### Provided information
== Segment start ==
Lemma perms_history h s : reachable h s -> Forall (queued_perms h) (os_pendingPerms s).
Proof using All.
  induction 1 as [|h s c op s' Hr IH H Ht]; [constructor|].
  pose proof (reachable_inv _ _ Hr) as Hi. apply Forall_forall. intros p Hp.
  rewrite Forall_forall in IH.
  destruct (step_frame _ _ _ _ Hi H) as [_ Hf]. destruct (perms_op op) eqn:Ho.
  - destruct op as [| | | | | | | | |a cap lim|a|a]; try discriminate Ho; cbn in H.
    + destruct (perms_of s a); [discriminate H|].
      apply bind_ok_inv in H as (q & Hq & H). injection H as <-. cbn in Hp.
      apply list_elem_of_In in Hp as [->|Hp%list_elem_of_In].
      * pose proof (queue_perms_inv _ _ _ _ _ _ _ (proj1 Ht) Hq) as (<- & <- & _ & He).
        assert (Hk : pa_agent p = a).
        { unfold queue_agent_permissions_update in Hq. chain Hq. by injection Hq as <-. }
        exists [], c, h, (timelockDuration (os_policy s)). rewrite Hk.
        split_and!; [done|constructor|apply (oi_policy s Hi)..|done].
      * by apply queued_perms_cons; [apply IH|..].
    + destruct (perms_of s a) eqn:Hq; [|discriminate H]. apply bind_ok_inv in H as (r & _ & H).
      injection H as <-. apply list_elem_of_filter in Hp as [Hne Hp].
      apply queued_perms_cons; [by apply IH|by intros [= ->]|done].
    + destruct (perms_of s a) eqn:Hq; [|discriminate H]. injection H as <-.
      apply list_elem_of_filter in Hp as [Hne Hp].
      apply queued_perms_cons; [by apply IH|done|by intros [= ->]].
  - rewrite (Hf eq_refl) in Hp. apply queued_perms_cons; [by apply IH|by destruct op|by destruct op].
Qed.

(** An agent that is there before and after an operation other than [OApplyPerms] on it keeps
    its capability and its limit. *)
Definition rights (e : AgentEntry) : Z * Z := (agent_capability e, spendingLimitUsd e).

Lemma update_rights v a f l e e' :
  agents_ok v -> update_agent a f (agents v) = Ok l ->
  (forall x x', f x = Ok x' -> pubkey x' = pubkey x) ->
  (forall x x', pubkey x = a -> f x = Ok x' -> pubkey x <> pubkey e \/ rights x' = rights x) ->
  e ∈ agents v -> e' ∈ l -> pubkey e' = pubkey e -> rights e' = rights e.
Proof.
  intros Ha H Hf Hr He He' Hk. destruct (update_agent_inv _ _ _ _ H Hf) as (Hkl & _ & Hl).
  rewrite Forall_forall in Hl. destruct (Hl e' He') as [Hin|(x & Hx & Hxa & Hfx)].
  - by rewrite (keys_inj _ _ _ (ao_unique v Ha) Hin He Hk).
  - pose proof (Hf x e' Hfx) as Hkx.
    assert (x = e) as -> by (apply (keys_inj _ _ _ (ao_unique v Ha)); [done..|congruence]).
    by destruct (Hr e e').
Qed.

Lemma app_rights v x e e' :
  agents_ok v -> is_agent v (pubkey x) = false -> e ∈ agents v -> e' ∈ agents v ++ [x] ->
  pubkey e' = pubkey e -> e' = e.
Proof.
  intros Ha Hx He [He'| ->%list_elem_of_singleton]%elem_of_app Hk.
  - by apply (keys_inj _ _ _ (ao_unique v Ha)).
  - exfalso. assert (Ht : is_agent v (pubkey x) = true); [|congruence].
    apply is_agent_spec. rewrite Hk. apply list_elem_of_fmap. eauto.
Qed.

Lemma step_rights c s op s' e e' :
  owner_inv s -> owner_step c s op = Ok s' -> e ∈ agents (os_vault s) -> e' ∈ agents (os_vault s') ->
  pubkey e' = pubkey e -> (forall p, perms_of s (pubkey e) = Some p -> op <> OApplyPerms (pubkey e)) ->
  rights e' = rights e.
Proof.
  intros Hi H He He' Hk Hop. pose proof (oi_agents s Hi) as Ha.
  assert (Hsame : e' ∈ agents (os_vault s) -> rights e' = rights e).
  { intros Hin. by rewrite (keys_inj _ _ _ (ao_unique _ Ha) Hin He Hk). }
  destruct op as [a cap lim|a|a|a|rem|a cap|b u| | |a cap lim|a|a]; cbn in H.
  - apply bind_ok_inv in H as ([v o] & Hr & H). injection H as <-. unfold register_agent in Hr.
    chain Hr. apply negb_true_iff in Hr2.
    assert (v = with_agents (os_vault s) (agents (os_vault s) ++ [mkAgent a cap lim false])) as ->;
      [|by rewrite (app_rights _ (mkAgent a cap lim false) _ _ Ha Hr2 He He' Hk)].
    destruct (find_agent_slot _ _); [by injection Hr|].
    destruct (claim_slot _ _); [by injection Hr|]. chain Hr. by injection Hr.
  - apply bind_ok_inv in H as ([v o] & Hr & H). injection H as <-. unfold revoke_agent in Hr.
    chain Hr. injection Hr as <- <-. apply Hsame.
    destruct (bool_decide (filter _ _ = [])); by apply list_elem_of_filter in He' as [_ He'].
  - apply bind_ok_inv in H as (v & Hr & H). injection H as <-. unfold pause_agent in Hr.
    chain Hr. injection Hr as <-. eapply (update_rights _ _ _ _ e e' Ha Hm); [| |done..].
    + intros x x' Hx. cbv beta in Hx. chain Hx. by injection Hx as <-.
    + intros x x' _ Hx. cbv beta in Hx. chain Hx. injection Hx as <-. by right.
  - apply bind_ok_inv in H as (v & Hr & H). injection H as <-. unfold unpause_agent in Hr.
    chain Hr. injection Hr as <-. eapply (update_rights _ _ _ _ e e' Ha Hm); [| |done..].
    + intros x x' Hx. cbv beta in Hx. chain Hx. by injection Hx as <-.
    + intros x x' _ Hx. cbv beta in Hx. chain Hx. injection Hx as <-. by right.
  - apply bind_ok_inv in H as (v & Hr & H). injection H as <-. unfold freeze_vault in Hr.
    chain Hr. injection Hr as <-. by apply Hsame.
  - apply bind_ok_inv in H as (v & Hr & H). injection H as <-. unfold reactivate_vault in Hr.
    chain Hr. injection Hr as <-. destruct a as [a|], cap as [cap|]; [|by injection Hm as <-; apply Hsame..].
    chain Hm. injection Hm as <-. apply negb_true_iff in Hr6.
    by rewrite (app_rights _ (mkAgent a cap 0 false) _ _ Ha Hr6 He He' Hk).
  - destruct (os_pendingPolicy s); [discriminate H|]. apply bind_ok_inv in H as (r & _ & H).
    injection H as <-. by apply Hsame.
  - destruct (os_pendingPolicy s); [|discriminate H]. apply bind_ok_inv in H as (r & _ & H).
    injection H as <-. by apply Hsame.
  - destruct (os_pendingPolicy s); [|discriminate H]. injection H as <-. by apply Hsame.
  - destruct (perms_of s a); [discriminate H|]. apply bind_ok_inv in H as (r & _ & H).
    injection H as <-. by apply Hsame.
  - destruct (perms_of s a) as [p|] eqn:Hp; [|discriminate H].
    apply bind_ok_inv in H as ([[v pol] o] & Hr & H). injection H as <-.
    unfold apply_agent_permissions_update in Hr. chain Hr. injection Hr as <- <- <-.
    pose proof (proj2 (perms_of_elem _ _ _ Hp)) as Hpa.
    eapply (update_rights _ _ _ _ e e' Ha Hm); [| |done..].
    + by intros x x' [= <-].
    + intros x x' Hx _. left. intros Hxe. apply (Hop p); congruence.
  - destruct (perms_of s a); [|discriminate H]. injection H as <-. by apply Hsame.
Qed.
== Segment end ==
Please restate only the opening stretch of the records above: every line from the first through the one containing "apply bind_ok_inv in H as (q", exactly as written.

### Problem solution
Lemma perms_history h s : reachable h s -> Forall (queued_perms h) (os_pendingPerms s).
Proof using All.
  induction 1 as [|h s c op s' Hr IH H Ht]; [constructor|].
  pose proof (reachable_inv _ _ Hr) as Hi. apply Forall_forall. intros p Hp.
  rewrite Forall_forall in IH.
  destruct (step_frame _ _ _ _ Hi H) as [_ Hf]. destruct (perms_op op) eqn:Ho.
  - destruct op as [| | | | | | | | |a cap lim|a|a]; try discriminate Ho; cbn in H.
    + destruct (perms_of s a); [discriminate H|].
      apply bind_ok_inv in H as (q & Hq & H). injection H as <-. cbn in Hp.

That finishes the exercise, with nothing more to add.